We have $f_k \rightharpoonup f$ in $L^2(0,T;W^{1,2}(\Omega))$, where the $f_k$ are said to satisfy the boundary condition $\nabla f_k \cdot\text{n}|_{\partial \Omega} = 0$ in the sense of traces. Further we have $\Delta f_k$ bounded in $L^p((0,T)\times \Omega)$ for some $p \geq 1$. Then it is claimed that $\nabla f \cdot \text{n}|_{\partial \Omega}=0$ in the sense of traces but I'm not sure if I understand this correctly. My idea is:
By the bound for $\Delta f_k$, it follows $\nabla f _k \rightharpoonup \nabla f$ in $L^2(0,T;W^{1,p}(\Omega))$. From the trace theorem we have $W^{1,p}(\Omega)$ embedded in $L^q(\partial \Omega)$ and may thus conclude
\begin{equation} \nabla f_k \rightharpoonup \nabla f \ \ \ \text{in } L^2(0,T;L^q(\partial \Omega)) \nonumber \end{equation}
and thus
\begin{equation} \nabla f_k \cdot \text{n} \rightharpoonup \nabla f \cdot \text{n} \ \ \ \text{in } L^2(0,T;L^q(\partial \Omega)). \nonumber \end{equation}
Hence,
\begin{equation} \|\nabla f \cdot \text{n}\|_{L^2(0,T;L^q(\partial \Omega))} \leq \liminf_{k \rightarrow \infty}\|\nabla f_k \cdot \text{n}\|_{L^2(0,T;L^q(\partial \Omega))} = 0, \end{equation}
which gives us the claimed statement.
My question is now, if I may argue like this?

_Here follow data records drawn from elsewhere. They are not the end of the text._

(* ===== verification/PunchFrames.v ===== *)
(** The tables that each operation of the module may change.

    [frame_run] turns such a bound into an equation between the tables before
    and after. *)

From stdpp Require Import base numbers list gmap strings sorting.
From S2P Require Import Prelude Bytes PageFormat Types Record LocalTime StoreSchema Store StoreRep StoreSpec CoreSchema Program Recorder PunchData PunchRules PunchPayroll PunchSync.
From stdpp Require Import list.
Open Scope Z_scope.
Open Scope prog_scope.

(** Follows a program to its writes. *)
Ltac follow :=
  repeat (cbv beta iota zeta; first
    [ exact I | assumption | solve [eauto with writes]
    | apply writes_bind; [|intros ?] | apply writes_for; intros ?
    | match goal with
      | |- writes_only _ (if ?b then _ else _) => destruct b
      | |- writes_only _ (match ?x with _ => _ end) => destruct x
      | |- forall _, _ => intros ?
      end ]).

Lemma run_writes {A} max_key cat names (p : Prog A) d a d' : writes_only names p -> run max_key cat p d = (Ret a, d') -> same_but names d d'.
Proof. intros Hw Hr. pose proof (run_same max_key cat names p Hw d) as H. by rewrite Hr in H. Qed.

(** * Reads *)

Section reads.
Context (names : list string).
Lemma by_pk_writes {T} `{RowCodec T} table_ id : writes_only names (by_pk table_ id).
Proof. intros r. by destruct r. Qed.
Lemma scan_eq_writes table_ iname values : writes_only names (scan_eq table_ iname values).
Proof. intros r. exact I. Qed.
Lemma all_writes {T} `{RowCodec T} table_ iname values : writes_only names (all (scan_eq table_ iname values)).
Proof. intros r. by destruct r. Qed.
Lemma first_writes {T} `{RowCodec T} table_ iname values : writes_only names (first (scan_eq table_ iname values)).
Proof. intros r. by destruct r as [[|]|]. Qed.
Lemma open_where_writes p : writes_only names (open_where p).
Proof. intros r. exact I. Qed.
Lemma entries_in_period_writes p e : writes_only names (entries_in_period p e).
Proof. apply writes_bind; [apply all_writes|done]. Qed.
Lemma shifts_in_period_writes p e : writes_only names (shifts_in_period p e).
Proof. apply writes_bind; [apply all_writes|done]. Qed.
Lemma totals_writes cfg e p : writes_only names (totals_of cfg e p).
Proof. apply writes_bind; [apply shifts_in_period_writes|done]. Qed.
Lemma hours_at_writes e day : writes_only names (schedule_hours_at e day).
Proof. apply writes_bind; [apply all_writes|done]. Qed.
Lemma open_hold_writes e p : writes_only names (open_hold e p).
Proof. apply writes_bind; [apply all_writes|done]. Qed.
Lemma authorization_writes e p : writes_only names (latest_authorization e p).
Proof. apply writes_bind; [apply all_writes|done]. Qed.
Lemma rule_at_writes code day : writes_only names (premium_rule_at code day).
Proof. apply writes_bind; [apply all_writes|done]. Qed.
Lemma supervises_reads e at_us who : writes_only names (supervises e at_us who).
Proof. unfold supervises. destruct (st_employee_id who); [|done]. destruct (holds who "supervisor"); [|done]. apply writes_bind; [intros r; exact I|done]. Qed.
Lemma allowed_reads e from to who at_us : writes_only names (transition_allowed e from to who at_us).
Proof.
  unfold transition_allowed, pguard. repeat (first [done | apply writes_bind; [apply supervises_reads|intros [|]] | match goal with |- writes_only _ (if ?b then _ else _) => destruct b end]).
Qed.
End reads.
#[export] Hint Resolve by_pk_writes scan_eq_writes all_writes first_writes open_where_writes entries_in_period_writes shifts_in_period_writes totals_writes
  hours_at_writes open_hold_writes authorization_writes rule_at_writes allowed_reads : writes.

Lemma breaches_writes names e limit reason pre post l : forall acc, writes_only names (breaches_in e limit reason pre post l acc).
Proof. induction l as [|[day us] l IH]; intros acc; cbn [breaches_in]; [done|]. follow; apply IH. Qed.
Lemma excess_over_writes names e limit l : forall acc, writes_only names (excess_over e limit l acc).
Proof. induction l as [|[day us] l IH]; intros acc; cbn [excess_over]; [done|]. follow; apply IH. Qed.
Lemma excess_writes names e t : writes_only names (overtime_excess_minutes e t).
Proof. apply writes_bind; [apply excess_over_writes|]. intros daily. apply writes_bind; [apply excess_over_writes|done]. Qed.
Lemma code_active_writes names code : writes_only names (break_code_active code).
Proof. intros r. by destruct r. Qed.
Lemma pay_code_writes names code : writes_only names (pay_code_active code).
Proof. intros r. by destruct r. Qed.
Lemma meal_of_writes names e code day out following : writes_only names (meal_of e code day out following).
Proof. unfold meal_of. follow. Qed.
Lemma entries_of_writes names e from to : writes_only names (entries_of e from to).
Proof. intros r. exact I. Qed.
Lemma current_entries_writes names e from : writes_only names (current_entries_from e from).
Proof. intros r. by destruct r. Qed.
Lemma shifts_in_states_writes names e from states : forall out, writes_only names (shifts_in_states e from states out).
Proof. induction states as [|s states IH]; intros out; cbn [shifts_in_states]; [done|]. intros [r|]; [apply IH|done]. Qed.
Lemma shifts_from_writes names e from : writes_only names (shifts_from e from).
Proof. apply writes_bind; [apply shifts_in_states_writes|done]. Qed.
Lemma rebuild_range_writes names e fuel : forall start, writes_only names (rebuild_range e fuel start).
Proof.
  induction fuel as [|fuel IH]; intros start; cbn [rebuild_range]; [done|]. apply writes_bind; [apply shifts_from_writes|]. intros touched. cbv zeta.
  destruct (_ =? start); [done|apply IH].
Qed.
#[export] Hint Resolve breaches_writes excess_writes code_active_writes pay_code_writes meal_of_writes entries_of_writes current_entries_writes
  shifts_from_writes rebuild_range_writes : writes.

(** * Writes *)

Section touches.
Context (dump : Json -> string) (rec : Recorder) (cfg : Config) (names : list string) (Hfeed : kChangeFeed ∈ names).

Lemma open_exception_writes key detail now_us : "exceptions" ∈ names -> writes_only names (open_exception dump rec key detail now_us).
Proof. intros Hx. unfold open_exception, open_matching. follow. Qed.
Lemma close_writes id new_state by_ now_us : "exceptions" ∈ names -> writes_only names (close_exception dump rec id new_state by_ now_us).
Proof. intros Hx. unfold close_exception, exception_by_id. follow. Qed.
Lemma resolve_writes key by_ now_us : "exceptions" ∈ names -> writes_only names (resolve_matching dump rec key by_ now_us).
Proof. intros Hx. apply writes_bind; [apply open_where_writes|]. intros l. apply writes_bind; [|done]. apply writes_for. intros x. by apply close_writes. Qed.
Lemma opening_writes key detail now_us opened : "exceptions" ∈ names -> writes_only names (opening dump rec key detail now_us opened).
Proof. intros Hx. apply writes_bind; [by apply open_exception_writes|done]. Qed.
Lemma check_schedule_writes in_ out now_us opened : "exceptions" ∈ names -> writes_only names (check_schedule dump rec cfg in_ out now_us opened).
Proof.
  intros Hx. unfold check_schedule. destruct (parse_local_time _); [|done]. destruct (parse_local_time _); [|done]. apply writes_bind; [apply all_writes|]. intros scheds. cbv zeta.
  destruct (List.filter _ scheds); [by apply opening_writes|]. destruct (last_where _ _); [|by apply opening_writes]. destruct (_ || _); [by apply opening_writes|done].
Qed.
Lemma count_attested_writes e p now_us opened : "exceptions" ∈ names -> writes_only names (count_device_attested dump rec cfg e p now_us opened).
Proof.
  intros Hx. unfold count_device_attested. destruct (_ || _); [done|]. apply writes_bind; [apply entries_in_period_writes|]. intros l. cbv zeta. destruct (_ <? _); [done|]. by apply opening_writes.
Qed.
Lemma remove_annotations_writes id : "shift_annotations" ∈ names -> writes_only names (remove_annotations dump rec id).
Proof. intros Hx. unfold remove_annotations. follow. Qed.
Lemma record_annotations_writes s in_ out : "shift_annotations" ∈ names -> writes_only names (record_annotations dump rec cfg s in_ out).
Proof.
  intros Hx. apply writes_bind; [by apply remove_annotations_writes|]. intros _. destruct (parse_local_time _); [|done]. destruct (parse_local_time _); [|done].
  apply writes_bind; [apply all_writes|]. intros scheds. destruct (last_where _ _); [|done]. follow.
Qed.
Lemma rebuild_from_writes e live : "meal_breaks" ∈ names -> writes_only names (rebuild_from dump rec e live).
Proof.
  intros Hx. induction live as [|out live IH]; cbn [rebuild_from]; [done|]. destruct (negb _); [done|]. apply writes_bind; [done|]. intros [mark|]; [|done].
  destruct (parse_local_time _); [|done]. follow.
Qed.
Lemma rebuild_meals_writes e from : "meal_breaks" ∈ names -> writes_only names (rebuild_meals dump rec e from).
Proof.
  intros Hx. unfold rebuild_meals. apply writes_bind; [apply entries_of_writes|]. intros l. cbv zeta. apply writes_bind; [follow|]. intros _. by apply rebuild_from_writes.
Qed.
Lemma evaluate_hold_writes e p now_us : "timesheet_holds" ∈ names -> writes_only names (evaluate_hold dump rec cfg e p now_us).
Proof. intros Hx. unfold evaluate_hold, period_by_id. follow. Qed.
Lemma mark_break_writes id code : "entry_break_codes" ∈ names -> writes_only names (mark_entry_break dump rec id code).
Proof. intros Hx. unfold mark_entry_break. follow. Qed.
Lemma entry_edit_writes id c r e now_us : "entry_edits" ∈ names -> writes_only names (record_entry_edit dump rec id c r e now_us).
Proof. intros Hx. unfold record_entry_edit. follow. Qed.
End touches.
#[export] Hint Resolve open_exception_writes close_writes resolve_writes opening_writes check_schedule_writes count_attested_writes remove_annotations_writes
  record_annotations_writes rebuild_meals_writes evaluate_hold_writes mark_break_writes entry_edit_writes : writes.

(** ** Pairing *)

Definition pairing_tables : list string := ["shifts"; "exceptions"; "shift_annotations"; "meal_breaks"; "timesheet_holds"; kChangeFeed].
Section pairing.
Context (dump : Json -> string) (rec : Recorder) (cfg : Config) (e now_us : Z) (names : list string) (Hfeed : kChangeFeed ∈ names) (Hx : "exceptions" ∈ names).

Lemma resolve_pairing_writes kind entry : writes_only names (resolve_pairing dump rec e now_us kind entry).
Proof. unfold resolve_pairing. follow. Qed.
Lemma flag_writes te why opened : writes_only names (flag_unpaired dump rec e now_us te why opened).
Proof. by apply opening_writes. Qed.
Hint Resolve resolve_pairing_writes flag_writes : writes.
Context (Hs : "shifts" ∈ names) (Ha : "shift_annotations" ∈ names).
Lemma remove_shift_writes s : writes_only names (remove_shift dump rec e now_us s).
Proof. unfold remove_shift. follow. Qed.
Lemma persist_open_writes i open opened : writes_only names (persist_open dump rec cfg e now_us i open opened).
Proof. unfold persist_open. follow. Qed.
Lemma close_shift_writes s i te opened : writes_only names (close_shift dump rec cfg e now_us s i te opened).
Proof. unfold close_shift. follow. Qed.
Hint Resolve persist_open_writes close_shift_writes remove_shift_writes : writes.
Lemma pair_punch_writes te open opened : writes_only names (pair_punch dump rec cfg e now_us te open opened).
Proof. unfold pair_punch. follow. Qed.
Lemma pair_punches_writes l : forall open opened, writes_only names (pair_punches dump rec cfg e now_us l open opened).
Proof. induction l as [|te l IH]; intros open opened; cbn [pair_punches]; [done|]. apply writes_bind; [apply pair_punch_writes|]. intros [o p]. apply IH. Qed.
Lemma pair_all_writes l opened : writes_only names (pair_all dump rec cfg e now_us l opened).
Proof. apply writes_bind; [apply pair_punches_writes|]. intros [open o]. apply persist_open_writes. Qed.
End pairing.
Lemma repair_writes dump rec cfg e now_us fuel from opened : writes_only pairing_tables (repair_pairing dump rec cfg e now_us fuel from opened).
Proof.
  unfold repair_pairing. apply writes_bind; [apply rebuild_range_writes|]. intros [start affected].
  apply writes_bind; [apply writes_for; intros s; apply remove_shift_writes; set_solver|]. intros _. apply writes_bind; [apply current_entries_writes|]. intros l. cbv zeta.
  apply writes_bind; [apply writes_for; intros x; apply resolve_pairing_writes; set_solver|]. intros _.
  apply writes_bind; [apply pair_all_writes; set_solver|]. intros o2.
  apply writes_bind; [apply rebuild_meals_writes; set_solver|]. intros _. apply writes_bind; [|done]. apply writes_for. intros p. apply evaluate_hold_writes; set_solver.
Qed.
(** * Scans *)

Lemma within_eq values key : within (eq_bound values) (eq_bound values) key = starts_with key (encode_key values).
Proof.
  set (p := encode_key values). unfold within, past_lower, past_upper, eq_bound. cbn [b_values inclusive]. fold p. apply eq_true_iff_eq.
  rewrite andb_true_iff, !negb_true_iff, andb_false_iff, negb_false_iff, !key_less_kle. split.
  - intros [Hle [Hge|Hs]]; [|done]. apply starts_with_iff. exists []. rewrite app_nil_r. apply kle_cases in Hle as [->|Hlt]; [done|].
    apply kle_not_klt in Hge. done.
  - intros Hs. split; [|by right]. apply starts_with_iff in Hs as [s ->]. apply kle_app.
Qed.

Section visited.
Context (t : TableDef) (rows : gmap Bytes Row) (Hok : rows_ok t rows).

Lemma visited_elem idx lower upper r :
  r ∈ visited t idx lower upper rows <-> exists k, rows !! k = Some r /\ within lower upper (entry_key t idx k r) = true.
Proof.
  unfold visited, scan_entries. rewrite list_elem_of_fmap. split.
  - intros ([key r'] & -> & Hin). apply list_elem_of_In, List.filter_In in Hin as [Hin Hw]. apply list_elem_of_In in Hin.
    rewrite merge_sort_Permutation in Hin. apply list_elem_of_fmap in Hin as ([k r0] & [= -> ->] & Hin). apply elem_of_map_to_list in Hin. by exists k.
  - intros (k & Hk & Hw). exists (entry_key t idx k r, r). split; [done|]. apply list_elem_of_In, List.filter_In. split; [|done]. apply list_elem_of_In.
    rewrite merge_sort_Permutation. apply list_elem_of_fmap. exists (k, r). split; [done|]. by apply elem_of_map_to_list.
Qed.

Lemma entry_prefix idx cols values k r : index_resolves t idx -> is_prefix cols (ix_columns idx) = true -> typed values (types_of t cols) ->
  rows !! k = Some r -> starts_with (entry_key t (Some idx) k r) (encode_key values) = true <-> project t r cols = values.
Proof.
  intros Hi Hp Hv Hk. apply is_prefix_app in Hp as [more Em]. unfold index_resolves in Hi. rewrite Em in Hi. apply Forall_app in Hi as [Hi1 Hi2].
  destruct (Hok k r Hk) as [Ek Hg]. pose proof (row_values_ok _ (proj2 Hg)) as Hvok. cbn [entry_key]. unfold index_key_of.
  rewrite Em, project_app, encode_key_app by (by apply project_values_ok). rewrite <- app_assoc. rewrite starts_with_iff.
  assert (Hrest : bytes_ok (encode_key (project t r more) ++ k)).
  { apply bytes_ok_app. split; [by apply encode_key_ok, project_values_ok|]. rewrite Ek. apply pk_key_bytes, Hg. }
  split.
  - intros [s E]. assert (bytes_ok s).
    { assert (Hall : bytes_ok (encode_key values ++ s)).
      { rewrite <- E. apply bytes_ok_app. split; [by apply encode_key_ok, project_values_ok|done]. }
      by apply bytes_ok_app in Hall as [_ ?]. }
    exact (proj1 (encode_key_split _ _ _ _ _ (project_typed t r cols Hg Hi1) Hv Hrest H E)).
  - intros <-. by eexists.
Qed.

Lemma visited_iff idx cols values r : index_resolves t idx -> is_prefix cols (ix_columns idx) = true -> typed values (types_of t cols) ->
  r ∈ visited t (Some idx) (eq_bound values) (eq_bound values) rows <-> exists k, rows !! k = Some r /\ project t r cols = values.
Proof.
  intros Hi Hp Hv. rewrite visited_elem. split; intros (k & Hk & H); exists k; (split; [done|]).
  - rewrite within_eq in H. by apply (entry_prefix idx cols values k r).
  - rewrite within_eq. by apply (entry_prefix idx cols values k r).
Qed.
End visited.

(** ** Folding over the visited rows *)

Lemma fold_all {A} (f : Row -> list A) rows : forall out, fold_until (fun r out => (true, out ++ f r)) rows out = out ++ concat (map f rows).
Proof. induction rows as [|r rows IH]; intros out; cbn [fold_until map concat]; [by rewrite app_nil_r|]. by rewrite IH, app_assoc. Qed.
Lemma fold_collect {A} (p : A -> bool) (f : Row -> A) rows : forall out,
  fold_until (fun r out => (true, if p (f r) then out ++ [f r] else out)) rows out = out ++ List.filter p (map f rows).
Proof.
  induction rows as [|r rows IH]; intros out; cbn [fold_until map List.filter]; [by rewrite app_nil_r|]. rewrite IH. destruct (p (f r)); [|done].
  by rewrite <- app_assoc.
Qed.
(** A search: [fn] goes on with the state unless the row satisfies [p]. *)
Lemma fold_search {B} (fn : Row -> B -> bool * B) (p : Row -> bool) (hit : Row -> B) rows b :
  (forall r b, fn r b = if p r then (false, hit r) else (true, b)) ->
  fold_until fn rows b = match List.find p rows with Some r => hit r | None => b end.
Proof. intros Hfn. induction rows as [|r rows IH]; cbn [fold_until List.find]; [done|]. rewrite Hfn. destruct (p r); [done|apply IH]. Qed.

(** * Tables of the catalog *)

Section programs.
Context (max_key : nat) (cat : Catalog).

Definition scan_ready (name iname : string) (t : TableDef) (idx : IndexDef) (values : Row) : Prop :=
  StoreSchema.table cat name = Some t /\ String.eqb iname "" = false /\ StoreSchema.index t iname = Some idx
  /\ check_bound t (key_columns t (Some idx)) (eq_bound values) = Ret tt.
Lemma run_scan {B} name iname t idx values (fn : Row -> B -> bool * B) b d : scan_ready name iname t idx values ->
  run max_key cat (pscan name iname (eq_bound values) (eq_bound values) false fn b) d
  = (Ret (fold_until fn (visited t (Some idx) (eq_bound values) (eq_bound values) (rows_of d name)) b), d).
Proof.
  intros (Ht & Hn & Hi & Hb). unfold pscan. cbn [run]. unfold spec_scan. rewrite Ht, Hn, Hi. cbn [rbind]. by rewrite Hb.
Qed.
Lemma run_scan_eq name iname t idx values d : scan_ready name iname t idx values ->
  run max_key cat (scan_eq name iname values) d = (Ret (visited t (Some idx) (eq_bound values) (eq_bound values) (rows_of d name)), d).
Proof.
  intros Hs. unfold scan_eq, pscan_all. rewrite (run_scan _ _ t idx) by done. f_equal. f_equal. rewrite (fold_all (fun r => [r])). cbn [app].
  induction (visited _ _ _ _ _) as [|r l IH]; [done|]. cbn [map concat app]. by rewrite IH.
Qed.
Lemma run_all_rows {T} `{RowCodec T} (p : Prog (list Row)) d rows : run max_key cat p d = (Ret rows, d) ->
  run max_key cat (all p) d = (Ret (map from_row rows : list T), d).
Proof. intros Hp. unfold all. rewrite run_bind, Hp. done. Qed.

(** ** Recorded changes *)

Lemma run_write_inv op d d' : run max_key cat (pwrite op) d = (Ret tt, d') -> spec_row_op max_key cat d op = (Ret tt, d').
Proof. unfold pwrite. cbn [run]. destruct (spec_row_op max_key cat d op) as [r d1]. cbn [run]. done. Qed.
Lemma spec_insert_inv d name row d' : spec_insert max_key cat d name row = (Ret tt, d') ->
  exists t, StoreSchema.table cat name = Some t /\ insert_allowed max_key cat d t row = Ret tt /\ d' = <[name := <[pk_key_of t row := row]> (rows_of d name)]> d.
Proof.
  unfold spec_insert, changing. destruct (StoreSchema.table cat name) as [t|]; [|done]. destruct (insert_allowed max_key cat d t row) as [[]|] eqn:E; [|done].
  intros [= <-]. by exists t.
Qed.
Lemma spec_update_inv d name row d' : spec_update max_key cat d name row = (Ret tt, d') ->
  exists t old, StoreSchema.table cat name = Some t /\ validate_row t row = Ret tt /\ rows_of d name !! pk_key_of t row = Some old
    /\ (rows_equal old row = true /\ d' = d \/ d' = <[name := <[pk_key_of t row := row]> (rows_of d name)]> d).
Proof.
  unfold spec_update, changing. destruct (StoreSchema.table cat name) as [t|]; [|done]. destruct (validate_row t row) as [[]|] eqn:Ev; [|done].
  destruct (rows_of d name !! pk_key_of t row) as [old|] eqn:E0; [|done]. destruct (rows_equal old row) eqn:Er; [intros [= <-]; exists t, old; split_and!; [done..|by left]|].
  destruct (update_allowed max_key cat d t old row) as [[]|]; [|done]. intros [= <-]. exists t, old. split_and!; [done..|by right].
Qed.

Lemma next_id_reads name d : snd (run max_key cat (next_id name) d) = d.
Proof.
  unfold next_id, pcatalog. cbn [pbind run pret]. destruct (StoreSchema.table cat name) as [t|]; [|done].
  destruct (td_primary_key t) as [|c [|]]; [done| |done]. destruct (negb _); [done|]. rewrite run_bind. unfold pscan. cbn [run].
  by destruct (spec_scan _ _ _ _ _ _ _ _ _).
Qed.

(** The row of the change feed. *)
Definition feed_row (dump : Json -> string) (rec : Recorder) (id : Z) (table_ op : string) (key : Json) (before after : option Json) : Row :=
  [Integer id; Integer (audit_id rec); Timestamp (now_us_ rec); text table_; text op; text (dump key); opt_image dump before; opt_image dump after].

Lemma feed_effect dump rec table_ op key before after d d' : run max_key cat (feed dump rec table_ op key before after) d = (Ret tt, d') ->
  exists id, run max_key cat (next_id kChangeFeed) d = (Ret id, d)
    /\ spec_insert max_key cat d kChangeFeed (feed_row dump rec id table_ op key before after) = (Ret tt, d').
Proof.
  unfold feed. rewrite run_bind. pose proof (next_id_reads kChangeFeed d) as Hd. destruct (run max_key cat (next_id kChangeFeed) d) as [[id|] d1]; [|done].
  cbn in Hd. subst d1. intros H. apply run_write_inv in H. by exists id.
Qed.
Lemma feed_same dump rec table_ op key before after d d' : run max_key cat (feed dump rec table_ op key before after) d = (Ret tt, d') -> same_but [kChangeFeed] d d'.
Proof.
  intros H. apply feed_effect in H as (id & _ & H). apply spec_insert_inv in H as (t & _ & _ & ->). intros n Hn. apply rows_of_ne. intros ->. apply Hn. by left.
Qed.
(* ===== verification/PunchTables.v ===== *)
(** The tables of the catalog that the migrations install, and what a scan of
    one of their indexes visits. *)

From stdpp Require Import base numbers list gmap strings sorting.
From S2P Require Import Prelude Bytes PageFormat Types Record StoreSchema BTreeNode BTree Store Grove StoreRep StoreSpec StoreReads StoreRefine StoreIntegrity.
From S2P Require Import CoreSchema Program Recorder PunchSchema PunchInstall PunchData  PunchScan.
From stdpp Require Import list.
Open Scope Z_scope.
Open Scope prog_scope.

(** * The installed tables *)

Definition no_table : TableDef := mkTableDef "" [] [] [] [] [] 0.
Definition tbl (name : string) : TableDef := default no_table (StoreSchema.table installed_catalog name).
Definition idx_of (name iname : string) : IndexDef := default (mkIndexDef "" [] false 0) (StoreSchema.index (tbl name) iname).

Opaque installed_catalog.
(** A table of the catalog, by evaluation. *)
Ltac by_eval := vm_compute; reflexivity.

Lemma tbl_resolves name t : StoreSchema.table installed_catalog name = Some t -> names_resolve t.
Proof. intros Ht. apply (table_resolves installed_catalog) with name; [apply catalog_check_ok; by_eval|by apply table_in]. Qed.
Lemma tbl_is name t : StoreSchema.table installed_catalog name = Some t -> t = tbl name.
Proof. unfold tbl. by intros ->. Qed.
Lemma index_of_table name iname : StoreSchema.table installed_catalog name = Some (tbl name) -> StoreSchema.index (tbl name) iname = Some (idx_of name iname) ->
  index_resolves (tbl name) (idx_of name iname).
Proof.
  intros Ht Hi. pose proof (nr_indexes _ (tbl_resolves _ _ Ht)) as Hni. rewrite Forall_forall in Hni. unfold StoreSchema.index in Hi.
  apply List.find_some in Hi as [Hi _]. by apply Hni, list_elem_of_In.
Qed.


(** Rows that are listed and validate. *)
Lemma rows_ok_listed t rows l : map_to_list rows = map (fun r => (pk_key_of t r, r)) l -> Forall (fun r => validate_row t r = Ret tt /\ row_fits r) l -> rows_ok t rows.
Proof.
  intros E Hl k r Hk. apply elem_of_map_to_list in Hk. rewrite E in Hk. apply list_elem_of_fmap in Hk as (r' & [= -> ->] & Hr). rewrite Forall_forall in Hl.
  destruct (Hl _ Hr) as [Hv Hf]. split; [done|]. by apply validated.
Qed.

Definition ready (name iname : string) (cols : list string) : Prop :=
  StoreSchema.table installed_catalog name = Some (tbl name) /\ StoreSchema.index (tbl name) iname = Some (idx_of name iname)
  /\ is_prefix cols (ix_columns (idx_of name iname)) = true.
(** The rows of the table [name] with the given values in the leading columns
    of the index. *)
Definition found (d : Data) (name iname : string) (values : Row) : list Row :=
  visited (tbl name) (Some (idx_of name iname)) (eq_bound values) (eq_bound values) (rows_of d name).
Lemma found_iff d name iname cols values r : ready name iname cols -> rows_ok (tbl name) (rows_of d name) -> typed values (types_of (tbl name) cols) ->
  r ∈ found d name iname values <-> exists k, rows_of d name !! k = Some r /\ project (tbl name) r cols = values.
Proof. intros (Ht & Hi & Hp) Hok Hv. apply visited_iff; [exact Hok|by apply index_of_table|exact Hp|exact Hv]. Qed.
Opaque tbl idx_of.
(* ===== verification/PunchExample.v ===== *)
(** A small company for the examples: three employees, a device, a pay period
    and an audit row. *)

From stdpp Require Import base numbers list gmap strings.
From S2P Require Import Prelude Bytes PageFormat Types Record StoreSchema Store StoreRep StoreSpec CoreSchema Program Recorder PunchSchema PunchInstall PunchData.
From stdpp Require Import list.
Open Scope Z_scope.
Open Scope prog_scope.

Definition sample_employee (id : Z) (number name : string) : Employee :=
  mkEmployee id number name "" "" "" true "" "America/New_York" 1 1 "" "".
Definition sample_device : Device := mkDevice 1 (replicate 16 7) "clock" 1 [1; 2; 3] 1 "admin" 0 "" 0 (-1) None 0.
Definition sample_period : PayPeriod := mkPayPeriod 1 100 113 "America/New_York" "2024a" "open" 0 0 0.
Definition sample_setup : Prog Recorder :=
  let* rec := new_recorder ∅ (mkActor KSystem "" "" "" None "") "setup" 5 "" in
  do* pwrite (RInsert "employees" (to_row (sample_employee 1 "E1" "Ada"))) in
  do* pwrite (RInsert "employees" (to_row (sample_employee 2 "E2" "Grace"))) in
  do* pwrite (RInsert "employees" (to_row (sample_employee 3 "E3" "Mary"))) in
  do* pwrite (RInsert "devices" (to_row sample_device)) in
  do* pwrite (RInsert "pay_periods" (to_row sample_period)) in
  pret rec.
Definition sample_run : Result Recorder * Data := run 300 installed_catalog sample_setup ∅.
Definition sample : Data := snd sample_run.
Definition sample_recorder : Recorder :=
  match fst sample_run with Ret r => r | Err e => mkRecorder ∅ 0 0 (Err e) [] end.
Definition sample_dump (j : Json) : string := "{}".

Lemma sample_runs : fst sample_run = Ret sample_recorder /\ status_ sample_recorder = Ret tt /\ audit_id sample_recorder = 1.
Proof. vm_compute. done. Qed.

In particular, I'm not sure if this is what sense of traces means in this case, because we only consider the boundary of $\Omega$ and have in addition the time interval $(0,T)$. In the way stated above, don't we need $\nabla f(t) \cdot \text{n}|_{\partial \Omega}=0$ for all $t \in (0,T)$?
Thank you in advance for any help.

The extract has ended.